-- ACTIVITY --
The data below holds a line containing "h_run evs z" and a line containing "id :: commits evs"; please quote exactly those two lines and every line between them, and nothing else.

-- Stored items --
★ ★ ★ ★ ★

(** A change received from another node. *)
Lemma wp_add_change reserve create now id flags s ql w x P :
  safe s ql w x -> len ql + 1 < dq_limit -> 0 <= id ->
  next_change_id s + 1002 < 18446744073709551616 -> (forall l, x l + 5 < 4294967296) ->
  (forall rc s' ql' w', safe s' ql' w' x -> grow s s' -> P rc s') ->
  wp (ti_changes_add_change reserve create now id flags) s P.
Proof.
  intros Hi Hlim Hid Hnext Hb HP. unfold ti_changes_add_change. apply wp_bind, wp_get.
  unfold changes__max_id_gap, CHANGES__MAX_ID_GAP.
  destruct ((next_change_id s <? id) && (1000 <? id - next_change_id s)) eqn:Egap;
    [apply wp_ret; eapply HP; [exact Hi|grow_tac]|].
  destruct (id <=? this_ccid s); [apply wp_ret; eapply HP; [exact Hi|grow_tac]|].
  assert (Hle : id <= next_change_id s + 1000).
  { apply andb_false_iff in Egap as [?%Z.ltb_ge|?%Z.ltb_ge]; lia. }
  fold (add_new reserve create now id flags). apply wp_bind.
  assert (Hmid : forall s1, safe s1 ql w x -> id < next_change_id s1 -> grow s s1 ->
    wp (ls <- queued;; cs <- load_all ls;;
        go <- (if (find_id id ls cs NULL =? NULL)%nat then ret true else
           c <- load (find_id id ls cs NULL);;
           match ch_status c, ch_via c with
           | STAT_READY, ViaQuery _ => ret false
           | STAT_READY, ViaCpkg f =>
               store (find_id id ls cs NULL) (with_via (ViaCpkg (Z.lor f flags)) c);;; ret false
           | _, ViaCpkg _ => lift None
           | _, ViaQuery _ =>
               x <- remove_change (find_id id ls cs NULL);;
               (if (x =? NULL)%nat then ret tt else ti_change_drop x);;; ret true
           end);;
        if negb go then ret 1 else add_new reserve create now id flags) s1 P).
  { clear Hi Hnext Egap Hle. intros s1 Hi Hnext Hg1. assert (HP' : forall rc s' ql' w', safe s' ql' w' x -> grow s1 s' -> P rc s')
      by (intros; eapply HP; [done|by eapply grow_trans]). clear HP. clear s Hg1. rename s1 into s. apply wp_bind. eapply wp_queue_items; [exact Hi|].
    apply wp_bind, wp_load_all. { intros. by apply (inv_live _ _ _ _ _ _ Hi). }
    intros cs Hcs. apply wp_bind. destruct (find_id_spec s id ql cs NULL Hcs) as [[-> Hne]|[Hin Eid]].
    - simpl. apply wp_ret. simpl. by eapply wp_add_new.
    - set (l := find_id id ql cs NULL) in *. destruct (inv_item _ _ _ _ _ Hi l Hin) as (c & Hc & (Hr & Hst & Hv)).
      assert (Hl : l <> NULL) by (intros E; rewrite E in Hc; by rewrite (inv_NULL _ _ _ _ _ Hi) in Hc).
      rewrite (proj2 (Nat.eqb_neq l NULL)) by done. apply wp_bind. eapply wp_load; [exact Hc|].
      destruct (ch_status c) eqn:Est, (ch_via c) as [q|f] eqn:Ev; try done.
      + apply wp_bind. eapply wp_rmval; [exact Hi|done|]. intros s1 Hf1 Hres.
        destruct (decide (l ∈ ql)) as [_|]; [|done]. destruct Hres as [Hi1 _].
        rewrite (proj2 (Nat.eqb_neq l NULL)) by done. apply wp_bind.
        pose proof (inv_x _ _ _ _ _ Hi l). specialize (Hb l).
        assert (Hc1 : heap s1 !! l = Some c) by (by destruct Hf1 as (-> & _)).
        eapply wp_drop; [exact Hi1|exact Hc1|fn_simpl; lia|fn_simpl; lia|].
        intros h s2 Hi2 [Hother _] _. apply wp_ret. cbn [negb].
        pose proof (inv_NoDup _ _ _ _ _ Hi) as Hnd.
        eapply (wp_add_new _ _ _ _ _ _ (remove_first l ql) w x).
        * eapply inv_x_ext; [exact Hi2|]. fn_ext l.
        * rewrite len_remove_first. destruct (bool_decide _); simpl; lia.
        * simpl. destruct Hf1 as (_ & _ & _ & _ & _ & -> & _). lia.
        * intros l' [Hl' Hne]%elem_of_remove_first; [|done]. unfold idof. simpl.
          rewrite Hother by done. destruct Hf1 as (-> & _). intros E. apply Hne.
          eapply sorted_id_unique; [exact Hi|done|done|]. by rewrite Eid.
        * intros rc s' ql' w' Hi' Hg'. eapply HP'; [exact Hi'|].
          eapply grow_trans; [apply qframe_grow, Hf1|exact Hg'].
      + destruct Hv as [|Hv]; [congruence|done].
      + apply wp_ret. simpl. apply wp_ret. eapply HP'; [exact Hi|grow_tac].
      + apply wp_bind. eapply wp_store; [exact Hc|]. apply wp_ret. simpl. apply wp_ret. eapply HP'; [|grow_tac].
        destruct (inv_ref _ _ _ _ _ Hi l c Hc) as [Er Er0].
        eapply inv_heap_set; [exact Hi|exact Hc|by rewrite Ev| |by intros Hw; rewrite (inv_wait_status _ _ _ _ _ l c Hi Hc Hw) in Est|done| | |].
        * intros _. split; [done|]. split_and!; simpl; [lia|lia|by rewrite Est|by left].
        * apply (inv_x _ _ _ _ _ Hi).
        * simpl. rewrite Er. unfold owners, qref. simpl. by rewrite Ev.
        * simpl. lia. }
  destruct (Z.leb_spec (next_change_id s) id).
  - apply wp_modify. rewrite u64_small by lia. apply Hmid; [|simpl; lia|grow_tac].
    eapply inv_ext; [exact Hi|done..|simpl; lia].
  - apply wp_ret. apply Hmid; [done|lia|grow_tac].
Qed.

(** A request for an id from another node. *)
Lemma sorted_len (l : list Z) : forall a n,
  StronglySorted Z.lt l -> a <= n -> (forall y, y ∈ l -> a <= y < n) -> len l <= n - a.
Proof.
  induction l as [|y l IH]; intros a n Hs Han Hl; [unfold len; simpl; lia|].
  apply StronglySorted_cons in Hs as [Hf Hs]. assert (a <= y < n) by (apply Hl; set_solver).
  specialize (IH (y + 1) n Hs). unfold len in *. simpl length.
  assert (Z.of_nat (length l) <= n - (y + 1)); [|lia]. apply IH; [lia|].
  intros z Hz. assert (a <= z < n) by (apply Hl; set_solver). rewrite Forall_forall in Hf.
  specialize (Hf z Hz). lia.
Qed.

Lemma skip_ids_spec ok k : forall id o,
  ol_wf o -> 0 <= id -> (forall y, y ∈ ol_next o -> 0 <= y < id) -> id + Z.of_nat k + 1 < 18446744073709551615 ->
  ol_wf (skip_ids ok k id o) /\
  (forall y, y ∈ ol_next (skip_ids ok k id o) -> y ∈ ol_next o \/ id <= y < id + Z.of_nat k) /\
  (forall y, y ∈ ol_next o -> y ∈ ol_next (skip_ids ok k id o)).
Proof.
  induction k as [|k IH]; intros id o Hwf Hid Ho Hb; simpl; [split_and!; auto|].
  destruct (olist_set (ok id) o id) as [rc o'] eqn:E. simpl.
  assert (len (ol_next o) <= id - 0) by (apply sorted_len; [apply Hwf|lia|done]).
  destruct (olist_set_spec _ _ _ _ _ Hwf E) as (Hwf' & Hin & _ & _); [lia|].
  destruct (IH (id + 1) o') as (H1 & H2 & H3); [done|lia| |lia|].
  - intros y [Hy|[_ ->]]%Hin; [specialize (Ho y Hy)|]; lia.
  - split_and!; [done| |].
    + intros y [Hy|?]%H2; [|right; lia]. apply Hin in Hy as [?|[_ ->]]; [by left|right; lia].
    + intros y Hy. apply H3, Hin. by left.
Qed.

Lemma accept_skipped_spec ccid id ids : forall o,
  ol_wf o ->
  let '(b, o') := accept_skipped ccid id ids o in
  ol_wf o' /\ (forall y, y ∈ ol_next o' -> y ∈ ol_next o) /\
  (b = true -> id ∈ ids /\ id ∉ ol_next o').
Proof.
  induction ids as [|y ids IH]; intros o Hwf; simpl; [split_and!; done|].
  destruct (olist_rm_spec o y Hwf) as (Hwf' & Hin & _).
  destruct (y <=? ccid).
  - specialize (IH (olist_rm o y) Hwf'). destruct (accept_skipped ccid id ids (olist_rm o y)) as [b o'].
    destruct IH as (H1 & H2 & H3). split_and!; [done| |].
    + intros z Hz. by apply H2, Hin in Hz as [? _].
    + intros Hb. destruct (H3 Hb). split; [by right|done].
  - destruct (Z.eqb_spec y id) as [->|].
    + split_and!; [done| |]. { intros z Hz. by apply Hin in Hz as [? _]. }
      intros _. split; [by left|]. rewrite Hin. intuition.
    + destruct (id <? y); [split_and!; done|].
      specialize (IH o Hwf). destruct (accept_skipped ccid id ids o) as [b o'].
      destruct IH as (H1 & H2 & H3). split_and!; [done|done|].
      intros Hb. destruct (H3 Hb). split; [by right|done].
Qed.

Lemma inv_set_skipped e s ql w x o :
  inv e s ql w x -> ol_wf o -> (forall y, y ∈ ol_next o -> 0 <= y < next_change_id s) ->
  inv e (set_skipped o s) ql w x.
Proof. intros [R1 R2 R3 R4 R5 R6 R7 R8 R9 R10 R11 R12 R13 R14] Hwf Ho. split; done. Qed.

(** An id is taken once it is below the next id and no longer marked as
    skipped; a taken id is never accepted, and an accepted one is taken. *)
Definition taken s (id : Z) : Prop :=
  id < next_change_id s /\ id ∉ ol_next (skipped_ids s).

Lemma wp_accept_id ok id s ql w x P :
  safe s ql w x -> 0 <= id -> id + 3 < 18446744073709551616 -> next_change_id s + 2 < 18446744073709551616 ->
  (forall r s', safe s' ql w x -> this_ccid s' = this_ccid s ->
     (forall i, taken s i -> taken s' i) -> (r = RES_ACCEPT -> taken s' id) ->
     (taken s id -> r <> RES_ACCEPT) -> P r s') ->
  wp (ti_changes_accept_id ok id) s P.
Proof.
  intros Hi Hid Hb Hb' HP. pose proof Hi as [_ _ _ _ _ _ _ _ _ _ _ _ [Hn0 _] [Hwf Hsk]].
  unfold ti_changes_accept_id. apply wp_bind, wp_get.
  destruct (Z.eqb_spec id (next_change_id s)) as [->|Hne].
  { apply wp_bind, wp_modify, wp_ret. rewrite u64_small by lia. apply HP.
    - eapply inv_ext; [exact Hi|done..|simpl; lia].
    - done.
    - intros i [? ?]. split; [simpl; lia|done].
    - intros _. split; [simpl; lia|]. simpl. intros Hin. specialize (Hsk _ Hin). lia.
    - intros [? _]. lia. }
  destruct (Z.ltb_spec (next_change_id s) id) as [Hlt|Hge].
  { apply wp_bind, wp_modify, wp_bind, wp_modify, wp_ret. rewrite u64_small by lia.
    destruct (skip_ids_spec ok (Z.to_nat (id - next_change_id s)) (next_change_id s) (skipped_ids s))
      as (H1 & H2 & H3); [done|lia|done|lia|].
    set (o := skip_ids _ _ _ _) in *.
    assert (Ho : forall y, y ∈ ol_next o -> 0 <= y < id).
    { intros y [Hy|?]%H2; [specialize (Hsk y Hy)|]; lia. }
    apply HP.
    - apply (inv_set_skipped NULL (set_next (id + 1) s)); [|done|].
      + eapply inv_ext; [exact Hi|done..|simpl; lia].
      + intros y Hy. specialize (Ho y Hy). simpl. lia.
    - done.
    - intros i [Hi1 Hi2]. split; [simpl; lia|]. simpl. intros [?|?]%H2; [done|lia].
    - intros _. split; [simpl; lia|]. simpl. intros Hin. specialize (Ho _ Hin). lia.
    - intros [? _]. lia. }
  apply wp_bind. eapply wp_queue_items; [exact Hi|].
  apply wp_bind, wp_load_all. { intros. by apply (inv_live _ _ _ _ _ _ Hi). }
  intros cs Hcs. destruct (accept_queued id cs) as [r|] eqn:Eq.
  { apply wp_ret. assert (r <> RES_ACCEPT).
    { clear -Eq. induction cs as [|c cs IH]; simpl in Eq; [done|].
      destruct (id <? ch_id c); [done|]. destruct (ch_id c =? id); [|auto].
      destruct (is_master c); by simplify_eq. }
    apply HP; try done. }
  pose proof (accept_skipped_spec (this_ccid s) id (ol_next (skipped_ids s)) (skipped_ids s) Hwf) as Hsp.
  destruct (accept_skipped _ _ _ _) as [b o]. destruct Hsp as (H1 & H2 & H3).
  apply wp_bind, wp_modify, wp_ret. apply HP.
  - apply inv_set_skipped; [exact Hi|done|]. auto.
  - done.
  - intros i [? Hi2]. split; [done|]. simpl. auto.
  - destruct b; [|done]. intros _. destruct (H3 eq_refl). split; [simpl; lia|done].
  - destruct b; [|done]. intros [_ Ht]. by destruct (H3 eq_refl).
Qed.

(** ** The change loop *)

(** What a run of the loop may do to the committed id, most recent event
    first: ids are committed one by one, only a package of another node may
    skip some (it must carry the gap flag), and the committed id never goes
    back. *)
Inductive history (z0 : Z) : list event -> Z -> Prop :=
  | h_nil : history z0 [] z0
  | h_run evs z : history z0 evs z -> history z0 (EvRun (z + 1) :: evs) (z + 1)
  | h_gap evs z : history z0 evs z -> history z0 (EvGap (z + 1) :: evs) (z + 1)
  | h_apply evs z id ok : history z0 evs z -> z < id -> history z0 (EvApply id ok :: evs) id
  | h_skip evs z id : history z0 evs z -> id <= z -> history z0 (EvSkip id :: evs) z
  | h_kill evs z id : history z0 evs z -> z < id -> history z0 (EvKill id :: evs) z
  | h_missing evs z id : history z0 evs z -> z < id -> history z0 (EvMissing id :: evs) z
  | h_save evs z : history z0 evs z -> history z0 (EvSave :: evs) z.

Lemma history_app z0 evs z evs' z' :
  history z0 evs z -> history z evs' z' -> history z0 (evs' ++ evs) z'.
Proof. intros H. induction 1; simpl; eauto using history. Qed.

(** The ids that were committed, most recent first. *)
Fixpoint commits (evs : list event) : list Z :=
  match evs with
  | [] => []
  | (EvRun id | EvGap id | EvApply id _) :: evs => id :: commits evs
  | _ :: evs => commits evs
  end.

★ ★ ★ ★ ★

-- OUTPUT BELOW --
  | h_run evs z : history z0 evs z -> history z0 (EvRun (z + 1) :: evs) (z + 1)
  | h_gap evs z : history z0 evs z -> history z0 (EvGap (z + 1) :: evs) (z + 1)
  | h_apply evs z id ok : history z0 evs z -> z < id -> history z0 (EvApply id ok :: evs) id
  | h_skip evs z id : history z0 evs z -> id <= z -> history z0 (EvSkip id :: evs) z
  | h_kill evs z id : history z0 evs z -> z < id -> history z0 (EvKill id :: evs) z
  | h_missing evs z id : history z0 evs z -> z < id -> history z0 (EvMissing id :: evs) z
  | h_save evs z : history z0 evs z -> history z0 (EvSave :: evs) z.

Lemma history_app z0 evs z evs' z' :
  history z0 evs z -> history z evs' z' -> history z0 (evs' ++ evs) z'.
Proof. intros H. induction 1; simpl; eauto using history. Qed.

(** The ids that were committed, most recent first. *)
Fixpoint commits (evs : list event) : list Z :=
  match evs with
  | [] => []
  | (EvRun id | EvGap id | EvApply id _) :: evs => id :: commits evs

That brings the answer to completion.